Saved entries

(** The edit that is not complete: after [o] and [n], it removes [d] and adds [i]. *)
Definition pending (p : option (anchored_edit D)) (o n d i : str) : Prop :=
  match p with
  | None => d = [] ∧ i = []
  | Some (e, _) => e = mk_edit_in (pos D o, pos D (o ++ d)) (pos D n, pos D (n ++ i)) ∧ (d ≠ [] ∨ i ≠ [])
  end.
Lemma id_not_max c : c ∈ cs → Locator.cmp (Fragment.id (frag c)) Locator.min = Gt ∧ Locator.cmp (Fragment.id (frag c)) Locator.max = Lt ∧ Fragment.id (frag c) ≠ Locator.max.
Proof.
  intros Hc. assert (id_ok (frag c)) as (_ & _ & H1 & H2). { apply (proj1 (Forall_forall _ _) (proj1 (s_ids _ _ Hs))). by apply list_elem_of_fmap_2. }
  split_and!; [by apply (cmp_gt_lt Locator.cmp)|done|]. intros E. rewrite E, (cmp_refl Locator.cmp) in H2. done.
Qed.
Lemma chars_some c : c ∈ cs → chars c ≠ [].
Proof. intros Hc. apply (proj1 (Forall_forall _ _) (s_cells _ _ Hs) c Hc). Qed.
Lemma appeared_ok cur st (c1 c2 : list cell) c o n (d i : str) p anchors : at_fragment cur st c1 (c :: c2) (o ++ d) (n ++ i) [] → pending p o n d i → shown_then c = false → shown_now c = true →
  ∃ st' p', appeared range cur (frag c) anchors st p = Some (st', Some p') ∧ passed st' (c1 ++ [c]) c2 (o ++ d) (n ++ i ++ chars c) [] ∧ pending (Some p') o n d (i ++ chars c).
Proof.
  intros (Ecur & Hc & [E Hv (a & k & Ed & Hd) Eo En Ho Hn]) Hp Hwas His. assert (c ∈ cs) as Hin by (rewrite E; apply elem_of_app; right; left).
  unfold appeared. rewrite (end_at cur c1 c2 c Hc E). cbn [mbind option_bind fst snd]. rewrite bool_decide_eq_false_2 by by apply id_not_max. cbn [visible].
  assert (new_text (c1 ++ [c]) = (n ++ i) ++ chars c) as En'.
  { rewrite new_app, Hn, new_cons, His. cbn. by rewrite !app_nil_r. }
  assert (old_text (c1 ++ [c]) = o ++ d) as Eo' by (rewrite old_app, Ho, old_cons, Hwas; cbn; by rewrite !app_nil_r).
  assert (cs = (c1 ++ [c]) ++ c2) as E' by by rewrite <- app_assoc.
  rewrite En'. cbn [app] in Hv. rewrite new_cons, His in Hv. cbn [pick] in Hv.
  destruct (between_summary (D := D) _ (n ++ i) (chars c) (new_text c2) Hv) as (cv & -> & Hcv). cbn [mbind option_bind].
  rewrite En, Eo, pos_add by (rewrite <- En'; by eapply new_prefix). eexists _, _. split; [reflexivity|]. split.
  - split; cbn; rewrite ?app_nil_r; try done; rewrite ?app_assoc; try done.
    unfold shown_now in His. rewrite cons_text, His in Hd. exists a, k. rewrite atoms_app, text_of_app, atoms_one, atoms_text, His. cbn. by rewrite app_nil_r.
  - rewrite <- app_assoc. destruct p as [[e r]|]; cbn.
    + destruct Hp as [-> _]. cbn. split; [done|]. right. intros [_ ?]%app_eq_nil. by apply (chars_some c Hin).
    + destruct Hp as [-> ->]. rewrite !app_nil_r. split; [done|]. right. by apply chars_some.
Qed.
Lemma disappeared_ok cur st (c1 c2 : list cell) c o n (d i : str) p anchors : at_fragment cur st c1 (c :: c2) (o ++ d) (n ++ i) [] → pending p o n d i → shown_then c = true → shown_now c = false →
  ∃ st' p', disappeared range cur (frag c) anchors st p = Some (st', Some p') ∧ passed st' (c1 ++ [c]) c2 (o ++ d ++ chars c) (n ++ i) [] ∧ pending (Some p') o n (d ++ chars c) i.
Proof.
  intros (Ecur & Hc & [E Hv (a & k & Ed & Hd) Eo En Ho Hn]) Hp Hwas His. assert (c ∈ cs) as Hin by (rewrite E; apply elem_of_app; right; left).
  unfold disappeared. rewrite (end_at cur c1 c2 c Hc E), (start_at cur c1 _ Hc E). cbn [mbind option_bind fst snd]. rewrite bool_decide_eq_false_2 by by apply id_not_max. cbn [deleted].
  assert (new_text (c1 ++ [c]) = n ++ i) as En' by (rewrite new_app, Hn, new_cons, His; cbn; by rewrite !app_nil_r).
  assert (old_text (c1 ++ [c]) = (o ++ d) ++ chars c) as Eo' by (rewrite old_app, Ho, old_cons, Hwas; cbn; by rewrite !app_nil_r).
  assert (text_of false (atoms (c1 ++ [c])) = text_of false (atoms c1) ++ chars c) as Ed'.
  { unfold shown_now in His. by rewrite atoms_app, text_of_app, atoms_one, atoms_text, His. }
  assert (cs = (c1 ++ [c]) ++ c2) as E' by by rewrite <- app_assoc.
  rewrite Ed', (between_offset _ _ _ Hd). unfold shown_now in His. rewrite cons_text, His in Hd. cbn [Bool.eqb pick] in Hd.
  assert (∃ cd, (if str_len a <? str_len (text_of false (atoms c1)) then Rope.seek_forward (deleted_cursor st) (str_len (text_of false (atoms c1))) else Some (deleted_cursor st)) = Some cd ∧
    between cd (text_of false (atoms c1)) (chars c ++ text_of false (atoms c2))) as (cd & -> & Hcd).
  { rewrite Ed. destruct (Z.ltb_spec (str_len a) (str_len (a ++ k))) as [Hl|Hl]; [by apply between_seek|].
    rewrite str_len_app in Hl. assert (k = []) as -> by (apply Chunk.str_len_zero; pose proof (str_len_nonneg k); lia). exists (deleted_cursor st). by rewrite app_nil_r. }
  cbn [mbind option_bind].
  destruct (between_summary (D := D) _ _ (chars c) (text_of false (atoms c2)) Hcd) as (cd' & -> & Hcd'). cbn [mbind option_bind].
  rewrite En, Eo, pos_add by (rewrite <- Eo'; by eapply old_prefix). eexists _, _. split; [reflexivity|]. split.
  - split; cbn; rewrite ?app_nil_r; try done; rewrite ?app_assoc; try done.
    + rewrite new_cons in Hv. unfold shown_now in Hv. by rewrite His in Hv.
    + exists (text_of false (atoms c1) ++ chars c), []. by rewrite Ed', app_nil_r.
  - rewrite <- app_assoc. destruct p as [[e r]|]; cbn.
    + destruct Hp as [-> _]. cbn. split; [done|]. left. intros [_ ?]%app_eq_nil. by apply (chars_some c Hin).
    + destruct Hp as [-> ->]. rewrite !app_nil_r. split; [done|]. left. by apply chars_some.
Qed.
(** What a fragment does to the edit that is not complete. *)
Lemma changes_ok cur st (c1 c2 : list cell) c o n (d i : str) p anchors : at_fragment cur st c1 (c :: c2) (o ++ d) (n ++ i) [] → pending p o n d i →
  ∃ st' p' (d' i' g : str), (if negb (shown_then c) && shown_now c then appeared range cur (frag c) anchors st p
      else if shown_then c && negb (shown_now c) then disappeared range cur (frag c) anchors st p else Some (st, p)) = Some (st', p') ∧
    passed st' (c1 ++ [c]) c2 (o ++ d') (n ++ i') g ∧ pending p' o n d' i' ∧ (p ≠ None → p' ≠ None) ∧ (p' = None → shown_then c = shown_now c).
Proof.
  intros H1 Hp. destruct (shown_then c) eqn:E1, (shown_now c) eqn:E2; cbn [negb andb].
  3: { destruct (appeared_ok cur st c1 c2 c o n d i p anchors H1 Hp E1 E2) as (st' & p' & E & H2 & H3). by exists st', (Some p'), d, (i ++ chars c), []. }
  2: { destruct (disappeared_ok cur st c1 c2 c o n d i p anchors H1 Hp E1 E2) as (st' & p' & E & H2 & H3). by exists st', (Some p'), (d ++ chars c), i, []. }
  all: exists st, p, d, i, (pick (shown_now c) (chars c)); split_and!; try done; destruct H1 as (_ & _ & [E Hv (a & k & Ed & Hd) Eo En Ho Hn]);
    rewrite E2; unfold shown_now in E2; split; rewrite <- ?app_assoc; try done.
  - rewrite new_cons in Hv. unfold shown_now in Hv. by rewrite E2 in Hv.
  - rewrite cons_text, E2 in Hd. exists a, k. rewrite atoms_app, text_of_app, atoms_one, atoms_text, E2. cbn. by rewrite app_nil_r.
  - rewrite old_app, Ho, old_cons, E1, <- !app_assoc. cbn. by rewrite app_nil_r.
  - rewrite new_app, Hn, new_cons, <- !app_assoc. unfold shown_now. rewrite E2. cbn. by rewrite app_nil_r.
  - rewrite new_cons in Hv. unfold shown_now in Hv. by rewrite E2 in Hv.
  - rewrite cons_text, E2 in Hd. exists a, (k ++ chars c). rewrite atoms_app, text_of_app, atoms_one, atoms_text, E2, Ed. cbn. by rewrite <- !app_assoc.
  - rewrite old_app, Ho, old_cons, E1, <- !app_assoc. cbn. by rewrite !app_nil_r.
  - rewrite new_app, Hn, new_cons, <- !app_assoc. unfold shown_now. rewrite E2. cbn. by rewrite !app_nil_r.
Qed.
Variable buffer_id : Z.
Abbreviation step := (edits_step (undo_map s) since range buffer_id).
Lemma ends_before (n g : str) : sized (n ++ g) → is_lt (compare_positions (pos D n) (pos D (n ++ g))) = bool_decide (g ≠ []).
Proof.
  intros Hsz. rewrite (RopePosition.key_cmp (cmp := compare_positions) (sub := sub) n g (n ++ g) []) by (done || by rewrite app_nil_r).
  destruct g as [|x g]; [by rewrite app_nil_r, Z.compare_refl|]. rewrite str_len_app. cbn [str_len]. pose proof (len_utf8_bounds x). pose proof (str_len_nonneg g).
  by rewrite (proj2 (Z.compare_lt_iff _ _)) by lia.
Qed.
(** One fragment: an edit before it is complete, or the cursor gets on. *)
Lemma step_ok cur st (c1 c2 : list cell) c o n (d i : str) g p : at_fragment cur st c1 (c :: c2) (o ++ d) (n ++ i) g → pending p o n d i →
  (p ≠ None ∧ g ≠ [] ∧ ∃ st', step (st, p) = Some (inr (st', p)) ∧ at_fragment cur st' c1 (c :: c2) (o ++ d ++ g) (n ++ i ++ g) []) ∨
  ((p ≠ None → g = []) ∧ ∃ cur' st' p' (a d' i' g' : str) (mid rest : list cell), step (st, p) = Some (inl (st', p')) ∧ c2 = mid ++ rest ∧ a = g ∧
    at_fragment cur' st' ((c1 ++ [c]) ++ mid) rest ((o ++ a) ++ d') ((n ++ a) ++ i') g' ∧ pending p' (o ++ a) (n ++ a) d' i' ∧ (p ≠ None → p' ≠ None) ∧
    (p' = None → shown_then c = shown_now c) ∧ old_text mid = new_text mid).
Proof.
  intros Hat Hp. pose proof Hat as (Ecur & Hc & Hpa). assert (c ∈ cs) as Hin by (rewrite (i_cells _ _ _ _ _ _ Hpa); apply elem_of_app; right; left).
  unfold edits_step. rewrite Ecur, (Cursor.item_ok _ _ _ Hc). cbn [frags map head mbind option_bind fst snd].
  destruct (id_not_max c Hin) as (-> & -> & _). cbn [is_lt is_gt].
  destruct (passed_ok cur st c1 (c :: c2) _ _ g Hat) as (st1 & -> & H1). cbn [mbind option_bind].
  assert (sized ((n ++ i) ++ g)) as Hsz.
  { rewrite <- (i_new_text _ _ _ _ _ _ Hpa). eapply new_prefix, Hpa. }
  assert (∀ p' : option (anchored_edit D), p' = p → (p ≠ None → g = []) → pending p (o ++ g) (n ++ g) d i) as Hmove.
  { intros p' -> Hg. destruct p as [[e r]|]; [|done]. by rewrite (Hg ltac:(done)), !app_nil_r. }
  destruct (decide (p ≠ None ∧ g ≠ [])) as [[Hn Hg]|Hno].
  - left. split_and!; [done|done|]. destruct p as [[e r]|]; [|done]. destruct Hp as [-> Hp]. cbn [new snd].
    destruct H1 as (E1 & Hc1 & H1). rewrite (i_new _ _ _ _ _ _ H1), ends_before, bool_decide_eq_true_2 by done.
    exists st1. split; [done|]. rewrite !app_assoc. by split.
  - right. assert (p ≠ None → g = []) as Hg.
    { intros Hpn. destruct (decide (g = [])); [done|]. by destruct Hno. }
    split; [done|].
    assert (match p with Some (change, _) => is_lt (compare_positions (new change).2 (e_new_end st1)) | None => false end = false) as ->.
    { destruct p as [[e r]|]; [|done]. destruct Hp as [-> _]. cbn [new snd]. destruct H1 as (_ & _ & H1). rewrite (i_new _ _ _ _ _ _ H1), ends_before by done.
      apply bool_decide_eq_false_2. rewrite (Hg ltac:(done)). tauto. }
    rewrite (was_visible_ok since (undo_map s) es undos_fit) by (eapply c_fragment, (proj1 (Forall_forall _ _) (s_cells _ _ Hs)); exact Hin).
    fold (shown_then c). fold (shown_now c). cbn [mbind option_bind].
    assert (at_fragment cur st1 c1 (c :: c2) ((o ++ g) ++ d) ((n ++ g) ++ i) []) as H1'.
    { destruct p as [[e r]|]; [rewrite (Hg ltac:(done)) in *; by rewrite !app_nil_r in *|]. destruct Hp as [-> ->]. by rewrite !app_nil_r in *. }
    destruct (changes_ok cur st1 c1 c2 c (o ++ g) (n ++ g) d i p
      (Anchor.new (Fragment.timestamp (frag c)) (Fragment.insertion_offset (frag c)) Right buffer_id,
       Anchor.new (Fragment.timestamp (frag c)) (Fragment.insertion_offset (frag c) +w32 Fragment.len (frag c)) Left buffer_id) H1' (Hmove p eq_refl Hg))
      as (st2 & p' & d' & i' & g' & -> & H2 & Hp' & Hsome & Hnone). cbn [mbind option_bind].
    destruct (advanced_ok cur st2 c1 c2 c _ _ g' Hc H2) as (cur' & st3 & mid & rest & -> & -> & Em & H3). cbn [mbind option_bind].
    by exists cur', st3, p', g, d', i', (g' ++ new_text mid), mid, rest.
Qed.
(** *** One edit *)
Lemma next_edit_ok fuel : ∀ cur st (c1 c2 : list cell) o n (d i : str) g p, at_fragment cur st c1 c2 (o ++ d) (n ++ i) g → pending p o n d i → (length c2 < fuel)%nat →
  ∃ st' p', iterate step fuel (st, p) = Some (st', p') ∧
    match p' with
    | None => p = None ∧ old_text c2 = new_text c2
    | Some (e, _) => ∃ cur' (a d' i' m g' : str) (k1 k2 : list cell), (p ≠ None → a = []) ∧ (d' ≠ [] ∨ i' ≠ []) ∧
        e = mk_edit_in (pos D (o ++ a), pos D (o ++ a ++ d')) (pos D (n ++ a), pos D (n ++ a ++ i')) ∧
        at_fragment cur' st' k1 k2 (o ++ a ++ d' ++ m) (n ++ a ++ i' ++ m) g' ∧ (m ≠ [] ∨ k2 = []) ∧ (length k2 ≤ length c2)%nat ∧ (p = None → (length k2 < length c2)%nat)
    end.
Proof.
  induction fuel as [|fuel IH]; intros cur st c1 c2 o n d i g p Hat Hp Hf; [lia|]. cbn [iterate]. destruct c2 as [|c c2].
  - exists st, p. pose proof Hat as (Ecur & Hc & _). unfold edits_step at 1. rewrite Ecur, (Cursor.item_ok _ _ _ Hc). cbn [frags map head mbind option_bind]. split; [done|].
    destruct p as [[e r]|]; [|done]. destruct Hp as [-> Hp]. exists cur, [], d, i, [], g, c1, []. rewrite !app_nil_r. cbn. split_and!; try done. by right.
  - destruct (step_ok cur st c1 c2 c o n d i g p Hat Hp) as [(Hn & Hg & st' & -> & H')|(Hg & cur' & st' & p' & a & d' & i' & g' & mid & rest & -> & -> & -> & H' & Hp' & Hsome & Hnone & Em)]; cbn [mbind option_bind].
    + exists st', p. split; [done|]. destruct p as [[e r]|]; [|done]. destruct Hp as [-> Hp]. exists cur, [], d, i, g, [], c1, (c :: c2). rewrite !app_nil_r.
      cbn [app]. split_and!; try done. by left.
    + destruct (IH cur' st' _ rest _ _ d' i' g' p' H' Hp') as (st2 & p2 & E2 & H2). { cbn [length] in Hf. rewrite length_app in Hf. lia. }
      exists st2, p2. split; [done|]. destruct p2 as [[e r]|].
      * destruct H2 as (cur2 & b & d2 & i2 & m & g2 & k1 & k2 & Hb & Hne & -> & H2 & Hm & Hl & _). exists cur2, (g ++ b), d2, i2, m, g2, k1, k2.
        rewrite <- !app_assoc in *. split_and!; try done.
        { intros Hpn. by rewrite (Hg Hpn), (Hb (Hsome Hpn)). }
        all: cbn [length]; rewrite length_app; lia.
      * destruct H2 as [-> E]. split; [destruct p; [by destruct (Hsome ltac:(done))|done]|]. rewrite old_cons, new_cons, old_app, new_app, Em, E, (Hnone eq_refl). done.
Qed.
(** *** All of them *)
Lemma all_edits_ok fuel n0 : ∀ cur st (c1 c2 : list cell) o n g, at_fragment cur st c1 c2 o n g → (length c2 < fuel)%nat → (length c2 < n0)%nat →
  ∃ l hs, edits_collect (undo_map s) since range buffer_id fuel n0 st = Some l ∧ map fst l = hunk_edits o n hs ∧ hunks_ok hs ∧
    turns hs (g ++ old_text c2) (g ++ new_text c2) ∧ (c2 = [] → hs = []).
Proof.
  induction n0 as [|n0 IH]; intros cur st c1 c2 o n g Hat Hf Hn; [lia|]. cbn [edits_collect]. unfold edits_next.
  destruct (next_edit_ok fuel cur st c1 c2 o n [] [] g None) as (st' & p' & -> & H'); [by rewrite !app_nil_r|done|done|]. cbn [mbind option_bind].
  destruct p' as [[e r]|].
  - destruct H' as (cur' & a & d' & i' & m & g' & k1 & k2 & _ & Hne & -> & H' & Hm & _ & Hl). specialize (Hl eq_refl).
    destruct (IH cur' st' k1 k2 _ _ g' H' ltac:(lia) ltac:(lia)) as (l & hs & -> & El & Hok & Ht & Hnil). cbn [mbind option_bind].
    eexists _, (mk_hunk a d' i' :: longer m hs). split; [reflexivity|]. pose proof Hat as (_ & _ & Hp1). pose proof H' as (_ & _ & Hp2). split_and!.
    + cbn [map fst hunk_edits gap removed added]. f_equal. rewrite longer_edits, El, <- !app_assoc. done.
    + destruct (longer_ok m hs Hok) as [H1 H2]. split; [by constructor|]. cbn [tail]. destruct hs as [|h hs]; [by constructor|]. cbn in *. constructor; [|done]. cbn.
      intros [-> _]%app_eq_nil. destruct Hm as [?|Hm]; [done|]. by specialize (Hnil Hm).
    + destruct (longer_turns m hs _ _ Ht) as (t & E1 & E2). exists t. cbn [old_of new_of flat_map gap removed added]. fold (old_of (longer m hs)) (new_of (longer m hs)).
      pose proof (i_cells _ _ _ _ _ _ Hp1) as C1. pose proof (i_cells _ _ _ _ _ _ Hp2) as C2.
      split; rewrite <- app_assoc; [rewrite <- E1|rewrite <- E2].
      * apply (app_inv_head o). rewrite !app_assoc, <- (i_old_text _ _ _ _ _ _ Hp1), <- old_app, <- C1, C2, old_app, (i_old_text _ _ _ _ _ _ Hp2), <- !app_assoc. done.
      * apply (app_inv_head n). rewrite !app_assoc, <- (i_new_text _ _ _ _ _ _ Hp1), <- new_app, <- C1, C2, new_app, (i_new_text _ _ _ _ _ _ Hp2), <- !app_assoc. done.
    + intros ->. cbn in Hl. lia.
  - destruct H' as [_ E]. eexists _, []. split_and!; [reflexivity|done|by repeat constructor| |done]. exists (g ++ new_text c2). cbn. by rewrite E.
Qed.
End machine.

→ **WORK REQUEST**
One inclusive range is required: first line of the data through the line containing "rewrite En'. cbn". Set it down exactly and output nothing else.

→ **WRITTEN RESPONSE**
(** The edit that is not complete: after [o] and [n], it removes [d] and adds [i]. *)
Definition pending (p : option (anchored_edit D)) (o n d i : str) : Prop :=
  match p with
  | None => d = [] ∧ i = []
  | Some (e, _) => e = mk_edit_in (pos D o, pos D (o ++ d)) (pos D n, pos D (n ++ i)) ∧ (d ≠ [] ∨ i ≠ [])
  end.
Lemma id_not_max c : c ∈ cs → Locator.cmp (Fragment.id (frag c)) Locator.min = Gt ∧ Locator.cmp (Fragment.id (frag c)) Locator.max = Lt ∧ Fragment.id (frag c) ≠ Locator.max.
Proof.
  intros Hc. assert (id_ok (frag c)) as (_ & _ & H1 & H2). { apply (proj1 (Forall_forall _ _) (proj1 (s_ids _ _ Hs))). by apply list_elem_of_fmap_2. }
  split_and!; [by apply (cmp_gt_lt Locator.cmp)|done|]. intros E. rewrite E, (cmp_refl Locator.cmp) in H2. done.
Qed.
Lemma chars_some c : c ∈ cs → chars c ≠ [].
Proof. intros Hc. apply (proj1 (Forall_forall _ _) (s_cells _ _ Hs) c Hc). Qed.
Lemma appeared_ok cur st (c1 c2 : list cell) c o n (d i : str) p anchors : at_fragment cur st c1 (c :: c2) (o ++ d) (n ++ i) [] → pending p o n d i → shown_then c = false → shown_now c = true →
  ∃ st' p', appeared range cur (frag c) anchors st p = Some (st', Some p') ∧ passed st' (c1 ++ [c]) c2 (o ++ d) (n ++ i ++ chars c) [] ∧ pending (Some p') o n d (i ++ chars c).
Proof.
  intros (Ecur & Hc & [E Hv (a & k & Ed & Hd) Eo En Ho Hn]) Hp Hwas His. assert (c ∈ cs) as Hin by (rewrite E; apply elem_of_app; right; left).
  unfold appeared. rewrite (end_at cur c1 c2 c Hc E). cbn [mbind option_bind fst snd]. rewrite bool_decide_eq_false_2 by by apply id_not_max. cbn [visible].
  assert (new_text (c1 ++ [c]) = (n ++ i) ++ chars c) as En'.
  { rewrite new_app, Hn, new_cons, His. cbn. by rewrite !app_nil_r. }
  assert (old_text (c1 ++ [c]) = o ++ d) as Eo' by (rewrite old_app, Ho, old_cons, Hwas; cbn; by rewrite !app_nil_r).
  assert (cs = (c1 ++ [c]) ++ c2) as E' by by rewrite <- app_assoc.
  rewrite En'. cbn [app] in Hv. rewrite new_cons, His in Hv. cbn [pick] in Hv.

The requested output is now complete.